*WHAT YOU ARE ASKED TO DO:*
When you reach the line in the data below that contains "db_step H H8; db_inv H8. apply", please start repeating lines exactly, and stop after the line that contains "rewrite txn_bind_gets in H. db_step", repeating nothing else.

Dataset entries
▼

(* ===== verification/Refine.v ===== *)
(** * The namespace contract

    What clients see of the namespace is a map from (directory, name) to
    inode.  [names_after] is its abstract semantics: what each request does
    to the map, given the response.  Every request implements it, and a
    request that answers with an error leaves the map alone. *)

From S2P Require Import MetaDb Namespace NamespaceInv Evolve Rename InodeData Gc GcInv.
From S2P Require Import Membership Ledger Apply Frame ApplyInv Open Machine.

Local Open Scope N_scope.

(** ** Abstract semantics *)

Abbreviation names := (gmap (N * string) N).

Definition names_after (o : MetaRaftOp) (resp : MetaRaftResponse) (m : names) : names :=
  match o, resp with
  | _, RErr _ => m
  | CreateOp p n _ _ _ _ _, RInode i
  | SymlinkOp p n _ _ _ _, RInode i
  | ImportExternal p n _ _ _, RInode i => <[(p, n) := i_id i]> m
  | Link id p n _, _ => <[(p, n) := id]> m
  | Unlink p n _, _ | Rmdir p n _, _ => delete (p, n) m
  | Rename op on _ np nn _ _, RInode i =>
      if decide (m !! (np, nn) = Some (i_id i)) then m
      else <[(np, nn) := i_id i]> (delete (op, on) m)
  | _, _ => m
  end.

(** ** Operations *)

Lemma alloc_names d r d' : alloc_inode d = (r, d') → dentries d' = dentries d.
Proof. apply framed_run, rows_framed. Qed.

Section operations.
Context (now : nat → Z) (d : Db) (Hns : ns_inv d) (Hroom : room d).

Lemma bump_names t p e r d' :
  load_and_bump_parent_dir t p e d = (r, d') → dentries d' = dentries d.
Proof. apply framed_run, bump_framed. Qed.

Lemma create_names e p n ft mode uid gid tgt r d' :
  create_node_in_txn now e p n ft mode uid gid tgt d = (r, d') →
  match r with
  | Ok i => dentries d' = <[(p, n) := i_id i]> (dentries d)
  | Err _ => dentries d' = dentries d
  end.
Proof.
  intros H. unfold create_node_in_txn in H.
  db_step H H1; db_inv H1; [|done]. db_step H H2; db_inv H2. db_step H H3; db_inv H3; [|done].
  apply txn_bind_inv in H as [(ip&d1&H4&H)|(err&H4&->)]; [|by eapply bump_names].
  apply bump_names in H4. rewrite txn_bind_gets in H.
  apply txn_bind_inv in H as [(id&d2&H5&H)|(err&H5&->)]; [|by apply alloc_names in H5; congruence].
  assert (dentries d2 = dentries d1) as Hd2 by (by eapply alloc_names).
  db_step H H6; db_inv H6. db_step H H7; db_inv H7.
  db_step H H8; [|by case_match; db_inv H8]. db_inv H.
  case_match; db_inv H8; simpl; congruence.
Qed.

Lemma import_names e p n template manifest r d' :
  import_external_in_txn now e p n template manifest d = (r, d') →
  match r with
  | Ok i => dentries d' = <[(p, n) := i_id i]> (dentries d)
  | Err _ => dentries d' = dentries d
  end.
Proof.
  intros H. unfold import_external_in_txn in H.
  db_step H H1; db_inv H1; [|done]. db_step H H2; db_inv H2; [|done].
  db_step H H3; db_inv H3. db_step H H4; db_inv H4; [|done].
  apply txn_bind_inv in H as [(ip&d1&H5&H)|(err&H5&->)]; [|by eapply bump_names].
  apply bump_names in H5.
  apply txn_bind_inv in H as [(id&d2&H6&H)|(err&H6&->)]; [|by apply alloc_names in H6; congruence].
  assert (dentries d2 = dentries d1) as Hd2 by (by eapply alloc_names). clear H6.
  set (inode := match i_locality_fields _ with Some _ => _ | None => _ end) in H.
  assert (i_id inode = id) as Hid by (unfold inode; by destruct (i_locality_fields _)).
  clearbody inode.
  apply txn_bind_inv in H as [(x&d3&H6&H)|(err&H6&->)].
  - assert (dentries d3 = dentries d2) as Hd3.
    { eapply framed_run; [|exact H6]. destruct manifest; frame. }
    assert (i_id x = id) as Hx by (destruct manifest; db_inv H6; done).
    db_inv H. simpl. congruence.
  - transitivity (dentries d2); [|congruence].
    eapply framed_run; [|exact H6]. destruct manifest; frame.
Qed.

Lemma link_names e id p n r d' :
  link_in_txn now e id p n d = (r, d') →
  match r with
  | Ok i => dentries d' = <[(p, n) := id]> (dentries d)
  | Err _ => dentries d' = dentries d
  end.
Proof.
  intros H. unfold link_in_txn in H.
  db_step H H1; db_inv H1; [|done]. db_step H H2; db_inv H2.
  db_step H H3; db_inv H3; [|done]. db_step H H4; db_inv H4; [|done].
  db_step H H5; db_inv H5; [|done]. db_step H H6; db_inv H6; [|done].
  apply txn_bind_inv in H as [(ip&d1&H7&H)|(err&H7&->)]; [|by eapply bump_names].
  apply bump_names in H7. db_step H H8; db_inv H8; [|done]. db_inv H. simpl.
  by rewrite H7, (ns_id _ _ Hns _ _ Hi).
Qed.

(** Removing the last link never fails under the invariant. *)
Lemma remove_link_ok t i d' r d'' :
  i_link_count i ≠ 0 → i_generation i < U64_MAX → reservations_keyed d' →
  remove_inode_link_in_txn t i d' = (r, d'') → r = Ok tt ∧ dentries d'' = dentries d'.
Proof.
  intros Hl Hg Hk H. split; [|by eapply framed_run, H; apply remove_link_framed].
  unfold remove_inode_link_in_txn, next_generation in H.
  db_step H H1; db_inv H1; bools; [|done]. cbn [set_link_count i_generation] in H.
  db_step H H2; db_inv H2;
    [|destruct (checked_add (i_generation i) 1) eqn:Hc; [done|];
      apply checked_add_None in Hc; lia].
  rewrite txn_bind_gets in H.
  case_match; [|by db_inv H]. rewrite delete_inode_in_txn_spec in H by done. by db_inv H.
Qed.

Lemma unlink_names e p n r d' :
  unlink_in_txn now e p n d = (r, d') →
  match r with
  | Ok _ => dentries d' = delete (p, n) (dentries d)
  | Err _ => dentries d' = dentries d
  end.
Proof.
  intros H. unfold unlink_in_txn in H.
  db_step H H1; db_inv H1. db_step H H2; db_inv H2; [|done].
  destruct (dentries d !! (p, n)) as [?|] eqn:Hd; simplify_eq/=.
  db_step H H3; db_inv H3; [|done]. db_step H H4; db_inv H4; bools; [|done].
  apply txn_bind_inv in H as [(ip&d1&H7&H)|(err&H7&->)]; [|by eapply bump_names].
  destruct (bump_cases _ _ _ _ _ _ _ Hns H7) as [(?&?&->)|(j&Hj&Hdir&_&_&->&Hns1)]; [done|].
  db_step H H8; db_inv H8. apply remove_link_ok in H as [-> ->]; [done| | |].
  - rewrite (ns_links _ _ Hns _ _ Hi) by done. assert (Hp := nlinks_pos _ _ _ Hd). lia.
  - by apply (proj2 Hroom _ _ Hi).
  - by eapply (ns_reservations_keyed _ d).
Qed.

Lemma rmdir_names e p n r d' :
  rmdir_in_txn now e p n d = (r, d') →
  match r with
  | Ok _ => dentries d' = delete (p, n) (dentries d)
  | Err _ => dentries d' = dentries d
  end.
Proof.
  intros H. unfold rmdir_in_txn in H.
  db_step H H1; db_inv H1. db_step H H2; db_inv H2; [|done].
  db_step H H3; db_inv H3; [|done]. db_step H H4; db_inv H4; [|done].
  rewrite txn_bind_gets in H. db_step H H5; db_inv H5; [|done].
  apply txn_bind_inv in H as [(ip&d1&H7&H)|(err&H7&->)]; [|by eapply bump_names].
  destruct (bump_cases _ _ _ _ _ _ _ Hns H7) as [(?&?&->)|(j&Hj&Hdir&_&_&->&Hns1)]; [done|].
  db_step H H8; db_inv H8. rewrite delete_inode_in_txn_spec in H; [by injection H as <- <-|].
  by eapply (ns_reservations_keyed _ d).
Qed.

Lemma rename_names eop op on enp np nn no_replace r d' :
  rename_in_txn now eop op on enp np nn no_replace d = (r, d') →
  match r with
  | Ok i => dentries d' = if decide (dentries d !! (np, nn) = Some (i_id i)) then dentries d
                          else <[(np, nn) := i_id i]> (delete (op, on) (dentries d))
  | Err _ => dentries d' = dentries d
  end.
Proof.
  intros H. destruct (rename_cases _ _ _ _ _ _ _ _ _ _ _ Hns Hroom H) as (Hns'&_&Heff).
  destruct r as [i|e]; [|by rewrite (Heff : d' = d)].
  destruct Heff as (sid&src&Hold&Hsrc&Hi&<-&[[-> Hnew]|(Hde&_&Hnew&_)]);
    [by rewrite decide_True|by rewrite decide_False].
Qed.
End operations.

Lemma control_op_names now o : store_op o = false → framed dentries (dispatch now o).
Proof.
  destruct o; intros Ho; try discriminate Ho; cbn [dispatch]; apply framed_respond;
    unfold register_worker_in_txn, prune_client_requests_in_txn, begin_gc_in_txn,
      finish_gc_in_txn; frame; apply expire_framed.
Qed.

Lemma names_after_err o e m : names_after o (RErr e) m = m.
Proof. by destruct o. Qed.

Lemma names_after_data o resp m : name_op o = false → names_after o resp m = m.
Proof. by destruct o, resp. Qed.

Lemma dispatch_names now o d resp d' :
  ns_inv d → room d → dispatch now o d = (Ok resp, d') →
  dentries d' = names_after o resp (dentries d).
Proof.
  intros Hns Hroom H. destruct (name_op o) eqn:Hn.
  - destruct o; try discriminate Hn; cbn [dispatch] in H;
      apply respond_inv in H as (r0&H&[= ->]).
    + apply create_names in H. by destruct r0.
    + unfold symlink_in_txn in H. db_step H H1; db_inv H1; [|done].
      db_step H H2; db_inv H2; [|done]. apply create_names in H. by destruct r0.
    + apply import_names in H. by destruct r0.
    + apply unlink_names in H; try done. by destruct r0.
    + apply link_names in H; try done. by destruct r0.
    + apply rmdir_names in H; try done. by destruct r0.
    + apply rename_names in H; try done. by destruct r0.
  - rewrite names_after_data by done. eapply framed_run; [|exact H].
    destruct (store_op o) eqn:Ho; [by apply data_op_framed|by apply control_op_names].
Qed.

(** Whether a request is answered from the ledger. *)
Definition answered (d : Db) (req : MetaRaftRequest) : bool :=
  match dedup_id req with
  | Some id => is_some (live_row d id (ledger_now_unix_ms req))
  | None => false
  end.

▲

*THE ANSWER:*
  db_step H H8; db_inv H8. apply remove_link_ok in H as [-> ->]; [done| | |].
  - rewrite (ns_links _ _ Hns _ _ Hi) by done. assert (Hp := nlinks_pos _ _ _ Hd). lia.
  - by apply (proj2 Hroom _ _ Hi).
  - by eapply (ns_reservations_keyed _ d).
Qed.

Lemma rmdir_names e p n r d' :
  rmdir_in_txn now e p n d = (r, d') →
  match r with
  | Ok _ => dentries d' = delete (p, n) (dentries d)
  | Err _ => dentries d' = dentries d
  end.
Proof.
  intros H. unfold rmdir_in_txn in H.
  db_step H H1; db_inv H1. db_step H H2; db_inv H2; [|done].
  db_step H H3; db_inv H3; [|done]. db_step H H4; db_inv H4; [|done].
  rewrite txn_bind_gets in H. db_step H H5; db_inv H5; [|done].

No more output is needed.